The following code has these issues addressed and seems to work for me:
# cat t5.cu
#include <iostream>
#include <iomanip>
using namespace std;
const int ROWS1 = 4;//1024;
const int COLS1 = 4;//1024;
const int ROWS2 = 4;//1024;
const int COLS2 = 4;//1024;
const int ROWS3 = ROWS1;
const int COLS3 = COLS2;
const int TILE_ROW_SIZE = 2;//32;
const int TILE_COL_SIZE = 2;//32;
#define IDX(tile_size, tile_i, relative_i) ((tile_size) * (tile_i) + (relative_i))
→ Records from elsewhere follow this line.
(** ** Loading *)

(** Where a scan gets to: the rows that were loaded, each once. *)
Lemma wp_load (I : list (string * JobRow) -> CronScheduler -> Prop) rows past getter engine bus e :
  I [] (fresh_scheduler true rows past getter engine bus) ->
  (forall done id r s, NoDup ((done ++ [(id, r)]).*1) -> (forall x, x ∈ done ++ [(id, r)] -> rows !! x.1 = Some x.2) -> I done s -> I (done ++ [(id, r)]) (hydrate (job_of_row id r) s)) ->
  wp loadJobsFromDB (fun _ s' e' => (faults e = [] -> faults e' = []) /\
    exists l, NoDup l.*1 /\ (forall x, x ∈ l -> rows !! x.1 = Some x.2) /\ (faults e = [] -> forall id r, rows !! id = Some r -> (id, r) ∈ l) /\ I l s')
    (fresh_scheduler true rows past getter engine bus) e.
Proof.
  intros H0' Hstep. unfold loadJobsFromDB. apply wp_bind, wp_get. cbv beta iota. cbn [has_db fresh_scheduler negb].
  apply wp_bind, wp_attempt, wp_db_onward.
  2: { intros e' Hf [_ He']. cbv beta iota. apply wp_ret. split; [done|]. exists []. split; [constructor|]. split; [intros x Hx; set_solver|]. by split. }
  intros e1 [_ He1] _. cbv beta iota. apply wp_bind. unfold ranged. apply wp_bind, wp_draw_onward. intros e2 [_ He2]. cbv beta iota. apply wp_ret. cbv beta iota.
  set (all := range_order _ (fresh e1) (map_to_list (cron_rows (fresh_scheduler true rows past getter engine bus)))).
  assert (Hperm : all ≡ₚ map_to_list rows) by apply range_perm. clearbody all.
  assert (Hall : forall x, x ∈ all -> rows !! x.1 = Some x.2).
  { intros [id r]. rewrite Hperm. by rewrite elem_of_map_to_list. }
  assert (Hnd : NoDup all.*1) by (rewrite Hperm; apply NoDup_fst_map_to_list).
  assert (Hcomplete : forall id r, rows !! id = Some r -> (id, r) ∈ all) by (intros id r Hr; rewrite Hperm; by apply elem_of_map_to_list).
  assert (Hfaults : faults e = [] -> faults e2 = []) by auto. clear He1 He2 Hperm e1.
  set (s0 := fresh_scheduler _ _ _ _ _ _) in *. clearbody s0.
  assert (Hgen : forall todo seen kept s e2, all = seen ++ todo -> kept `sublist_of` seen -> (faults e = [] -> kept = seen) -> I kept s -> (faults e = [] -> faults e2 = []) ->
    wp (for_each (fun kr : string * JobRow => scanned ← attempt (db CronDb);
          match scanned with Err _ => mret tt | Ok _ => modify (hydrate (job_of_row kr.1 kr.2)) end) todo)
      (fun _ s' e' => (faults e = [] -> faults e' = []) /\
    exists l, NoDup l.*1 /\ (forall x, x ∈ l -> rows !! x.1 = Some x.2) /\ (faults e = [] -> forall id r, rows !! id = Some r -> (id, r) ∈ l) /\ I l s') s e2).
  2: { by apply (Hgen all [] []). }
  clear -Hstep Hall Hnd Hcomplete. intros todo. induction todo as [|[id r] todo IH]; intros seen kept s e2 Hl Hsub Hkept HI Hf; cbn [for_each].
  - apply wp_ret. split; [done|]. exists kept. rewrite app_nil_r in Hl. rewrite Hl in *. split.
    { eapply sublist_NoDup; [exact Hnd|]. by apply (fmap_sublist _). }
    split; [intros x Hx; apply Hall; eapply elem_of_sublist; eauto|]. split; [|done]. intros He. by rewrite (Hkept He).
  - apply wp_bind, wp_bind, wp_attempt. assert (Hl' : all = (seen ++ [(id, r)]) ++ todo) by by rewrite <- app_assoc.
    assert (Hsub' : kept ++ [(id, r)] `sublist_of` seen ++ [(id, r)]) by by apply sublist_app.
    apply wp_db_onward.
    + intros e3 [_ He3] _. cbv beta iota. apply wp_modify. cbv beta iota.
      apply (IH (seen ++ [(id, r)]) (kept ++ [(id, r)])); [done|done|intros He; by rewrite (Hkept He)| |auto]. apply Hstep; [| |done].
      * eapply sublist_NoDup; [|exact (fmap_sublist _ _ _ Hsub')]. rewrite Hl', fmap_app in Hnd. by apply NoDup_app in Hnd as [? _].
      * intros x Hx. apply Hall. rewrite Hl'. apply elem_of_app. left. eapply elem_of_sublist; eauto.
    + intros e3 Hne [_ He3]. cbv beta iota. apply wp_ret. cbv beta iota.
      apply (IH (seen ++ [(id, r)]) kept); [done|by apply sublist_inserts_r|intros He; destruct Hne; auto|done|auto].
Qed.
End spec.

(** ** The theorems *)

#[local] Open Scope Z_scope.

Section spec.
Context `{L : CronLib} `{W : CronWorld} `{M : MapRange}.
Abbreviation cop := (io CronScheduler cron_error).

(** ** Entries and jobs *)

(** An entry fires the listed object of its job, which is enabled and knows
    the entry; with [strict], a listed job that is enabled has its entry. *)
Record tied (strict : Prop) (s : CronScheduler) : Prop := {
  tied_jobs : forall id r, jobs s !! id = Some r -> exists j, heap s !! r = Some j /\ JID j = id;
  tied_entries : forall eid r, entries (cron s) !! eid = Some r ->
    eid <> 0%nat /\ exists j, heap s !! r = Some j /\ jobs s !! JID j = Some r /\ entryID j = eid /\ Enabled j = true;
  tied_armed : strict -> forall id r j, jobs s !! id = Some r -> heap s !! r = Some j ->
    (Enabled j = true -> entries (cron s) !! entryID j = Some r) /\ (Enabled j = false -> entryID j = 0%nat) }.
__global__ void MultiplyAsSumOuterProductOfVectors(int *A, int *B, int *C,
int tile_row_size, int tile_col_size,
int cols1, int rows1, int cols2)
{
int tile_i = blockIdx.y;
int tile_j = blockIdx.x;
int cell_i = threadIdx.y;
int cell_j = threadIdx.x;
for (int tile_r = 0; tile_r < cols2/tile_col_size; tile_r++)
{
__shared__ int subA[TILE_ROW_SIZE][TILE_COL_SIZE];
__shared__ int subB[TILE_ROW_SIZE][TILE_COL_SIZE];
// make A tile stride along the row so tile_r appears in column indexing
subA[cell_i][cell_j] = A[IDX(cols1, tile_i*TILE_ROW_SIZE+cell_i, tile_r*TILE_COL_SIZE+cell_j)];
// make B tile stride along the column so tile_r appears in row indexing
subB[cell_i][cell_j] = B[IDX(cols2, tile_r*TILE_ROW_SIZE+cell_i, tile_j*TILE_COL_SIZE+cell_j)];
__syncthreads();
for (int cell_r = 0; cell_r < TILE_ROW_SIZE; cell_r++)
{
int c_i = tile_i * TILE_ROW_SIZE + cell_i;
int c_j = tile_j * TILE_COL_SIZE + cell_j;
if (c_i < rows1 && c_j < cols2)
{
C[IDX(COLS3, c_i, c_j)] += subA[cell_i][cell_r] * subB[cell_r][cell_j];
}
}
__syncthreads();
}
}
void printMatrix(int *mat, int rr, int cc) {
for (int i = 0; i < rr; i++) {
for (int j = 0; j < cc; j++) {
cout << setw(6) << mat[i * cc + j] << " ";
}
cout << endl;
}
cout << endl;
}
void allocateMatrix(int *&a, int rows, int cols) {
a = new int[rows * cols];
}
void freeMatrix(int *a) {
delete[] a;
}
void initMatrix(int *mat, int rr, int cc) {
int init = 1;
for (int i = 0; i < rr; i++) {
for (int j = 0; j < cc; j++) {
mat[i * cc + j] = init++;
}
}
}
void initMatrixZero(int *mat, int rr, int cc) {
for (int i = 0; i < rr; i++) {
for (int j = 0; j < cc; j++) {
mat[i * cc + j] = 0;
}
}
}
int main() {
int *A, *B, *C;
int *d_A, *d_B, *d_C;
allocateMatrix(A, ROWS1, COLS1);
initMatrix(A, ROWS1, COLS1);
allocateMatrix(B, ROWS2, COLS2);
initMatrix(B, ROWS2, COLS2);
allocateMatrix(C, ROWS3, COLS3);
initMatrixZero(C, ROWS3, COLS3);
// Allocate device memory
cudaMalloc((void **)&d_A, ROWS1 * COLS1 * sizeof(int));
cudaMalloc((void **)&d_B, ROWS2 * COLS2 * sizeof(int));
cudaMalloc((void **)&d_C, ROWS3 * COLS3 * sizeof(int));
// Copy input matrices from host to device
cudaMemcpy(d_A, A, ROWS1 * COLS1 * sizeof(int), cudaMemcpyHostToDevice);
cudaMemcpy(d_B, B, ROWS2 * COLS2 * sizeof(int), cudaMemcpyHostToDevice);
cudaMemcpy(d_C, C, ROWS3 * COLS3 * sizeof(int), cudaMemcpyHostToDevice);
// Set grid and block dimensions
dim3 gridSize(COLS3 / TILE_COL_SIZE, ROWS3 / TILE_ROW_SIZE);
dim3 blockSize(TILE_COL_SIZE, TILE_ROW_SIZE);
// Launch the kernel
MultiplyAsSumOuterProductOfVectors<<<gridSize, blockSize>>>(d_A, d_B, d_C, TILE_ROW_SIZE, TILE_COL_SIZE, COLS1, ROWS1, COLS2);
// Copy result matrix from device to host
cudaMemcpy(C, d_C, ROWS3 * COLS3 * sizeof(int), cudaMemcpyDeviceToHost);
// Print the result matrix
cout << "Result Matrix:" << endl;
printMatrix(C, ROWS3, COLS3);
// Free device memory
cudaFree(d_A);
cudaFree(d_B);
cudaFree(d_C);
// Free host memory
freeMatrix(A);
freeMatrix(B);
freeMatrix(C);
return 0;
}
# nvcc -o t5 t5.cu
# compute-sanitizer ./t5
========= COMPUTE-SANITIZER
Result Matrix:
90 100 110 120
202 228 254 280
314 356 398 440
426 484 542 600
========= ERROR SUMMARY: 0 errors
#
There are numerous limitations to this approach, such as generally needing square tiles, square matrices, and matrix dimensions that are whole-number-divisible by the tile dimension.